**Action item**:
Reply solely with the number of lines, in the records underneath, that include the word "flight".

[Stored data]
________

Record Scoreboard := mkSB {
  sb_entries : list SBEntry;
  sb_head : nat;
  sb_tail : nat;
  sb_count : nat;
  rd_clobber : list ClobberInfo;   (* ClobberInfo[32] *)
  fp_clobber : list ClobberInfo;
}.

Section scoreboard.
Context (SIZE : nat).
Implicit Types (s : Scoreboard) (idx : Z).

Definition sb_new : Scoreboard :=
  mkSB (replicate SIZE sb_entry0) 0 0 0 (replicate 32 clobber0) (replicate 32 clobber0).

Definition sb_is_full s : bool := (sb_count s =? SIZE)%nat.
Definition sb_is_empty s : bool := (sb_count s =? 0)%nat.
Definition sb_get_count s : nat := sb_count s.
Definition sb_get_head s : SBEntry := sb_entries s !!! sb_head s.
Definition sb_get_head_index s : Z := Z.of_nat (sb_head s).

(** [operator[]] and [get_entry]: unchecked in the code, [None] is out of bounds. *)
Definition sb_get_entry s idx : option SBEntry :=
  if idx <? 0 then None else sb_entries s !! Z.to_nat idx.

Definition sb_head_ready s : bool :=
  (0 <? sb_count s)%nat &&
  sb_valid (sb_entries s !!! sb_head s) && sb_ready (sb_entries s !!! sb_head s).

Definition sb_allocate s : Z * Scoreboard :=
  if sb_is_full s then (-1, s) else
  let idx := sb_tail s in
  let e := { sb_entry0 with sb_valid := true; sb_trans_id := Z.of_nat idx } in
  (Z.of_nat idx,
   { s with sb_entries := <[idx := e]> (sb_entries s);
            sb_tail := ((sb_tail s + 1) mod SIZE)%nat;
            sb_count := S (sb_count s) }).

Definition sb_complete idx result rd s : Scoreboard :=
  if (idx <? 0) || (Z.of_nat SIZE <=? idx) then s else
  let i := Z.to_nat idx in
  let e := sb_entries s !!! i in
  { s with sb_entries :=
      <[i := { e with sb_ready := true; sb_result := u64 result; sb_rd := u8 rd }]>
        (sb_entries s) }.

(** A write through [operator[]], as Issue and EX do to fill an entry. *)
Definition sb_set_entry idx (f : SBEntry -> SBEntry) s : Scoreboard :=
  { s with sb_entries := alter f (Z.to_nat idx) (sb_entries s) }.

Definition sb_retire s : Scoreboard :=
  if sb_is_empty s then s else
  let e := sb_entries s !!! sb_head s in
  { s with sb_entries := <[sb_head s := { e with sb_valid := false }]> (sb_entries s);
           sb_head := ((sb_head s + 1) mod SIZE)%nat;
           sb_count := pred (sb_count s) }.

Definition clobber_clear (c : ClobberInfo) : ClobberInfo :=
  { c with cl_busy := false; cl_trans_id := -1 }.

Definition sb_flush s : Scoreboard :=
  mkSB ((fun e => { e with sb_valid := false; sb_ready := false }) <$> sb_entries s)
    0 0 0 (clobber_clear <$> rd_clobber s) (clobber_clear <$> fp_clobber s).

(** Clear the clobber of [rd] when it points to entry [curr]. *)
Definition clobber_release (curr : nat) (rd : Z) (c : list ClobberInfo) : list ClobberInfo :=
  let ci := c !!! Z.to_nat rd in
  if cl_busy ci && (cl_trans_id ci =? Z.of_nat curr)
  then <[Z.to_nat rd := clobber_clear ci]> c else c.

(** One iteration of the loop of [flush_speculative].  [count--] is on a
    [size_t]; it runs only on a valid entry, of which there are [count]. *)
Definition sb_squash (curr : nat) s : Scoreboard :=
  let e := sb_entries s !!! curr in
  if sb_valid e then
    { s with rd_clobber := clobber_release curr (sb_rd e) (rd_clobber s);
             fp_clobber := clobber_release curr (sb_rd e) (fp_clobber s);
             sb_entries := <[curr := { e with sb_valid := false; sb_ready := false }]>
                             (sb_entries s);
             sb_count := pred (sb_count s) }
  else s.

(** [while (curr != end_tail)]; [None] when the fuel runs out. *)
Fixpoint sb_squash_loop (fuel curr end_tail : nat) s : option Scoreboard :=
  match fuel with
  | O => None
  | S fuel =>
    if (curr =? end_tail)%nat then Some s
    else sb_squash_loop fuel ((curr + 1) mod SIZE)%nat end_tail (sb_squash curr s)
  end.

Definition sb_flush_speculative (branch_rob_idx : Z) s : option Scoreboard :=
  if (branch_rob_idx <? 0) || (Z.of_nat SIZE <=? branch_rob_idx) then Some s else
  let next := ((Z.to_nat branch_rob_idx + 1) mod SIZE)%nat in
  s' ← sb_squash_loop (S SIZE) next (sb_tail s) s;
  Some { s' with sb_tail := next }.
(** The FIFO of in-flight instructions, and the well-formedness invariant: the
    pointers are consistent, exactly the window is valid, and an in-flight entry
    knows its own index and writes a register of the file. *)
Definition sb_items s : list SBEntry :=
  ring_items SIZE (sb_entries s) (sb_head s) (sb_count s).

Definition sb_slot s (k : nat) : nat := ring_at SIZE (sb_head s) k.

Record sb_wf s : Prop := {
  sb_wf_ring : ring_wf SIZE (sb_entries s) (sb_head s) (sb_tail s) (sb_count s);
  sb_wf_valid : ring_valid SIZE sb_valid (sb_entries s) (sb_head s) (sb_count s);
  sb_wf_trans : forall k, (k < sb_count s)%nat ->
    sb_trans_id (sb_entries s !!! sb_slot s k) = Z.of_nat (sb_slot s k);
  sb_wf_dest : forall k, (k < sb_count s)%nat ->
    0 <= sb_rd (sb_entries s !!! sb_slot s k) < 32;
  sb_wf_rd : length (rd_clobber s) = 32%nat;
  sb_wf_fp : length (fp_clobber s) = 32%nat;
}.

Lemma sb_items_length s : length (sb_items s) = sb_count s.
Proof. apply ring_items_length. Qed.

Lemma sb_new_wf : (0 < SIZE)%nat -> sb_wf sb_new.
Proof.
  intros. split; simpl; [| |lia|lia|done..].
  - split; [by rewrite length_replicate|done|lia|by rewrite ring_at_0].
  - apply ring_valid_none; [by rewrite length_replicate|].
    intros. by rewrite lookup_total_replicate_2.
Qed.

________

**Answer for this exercise**:
2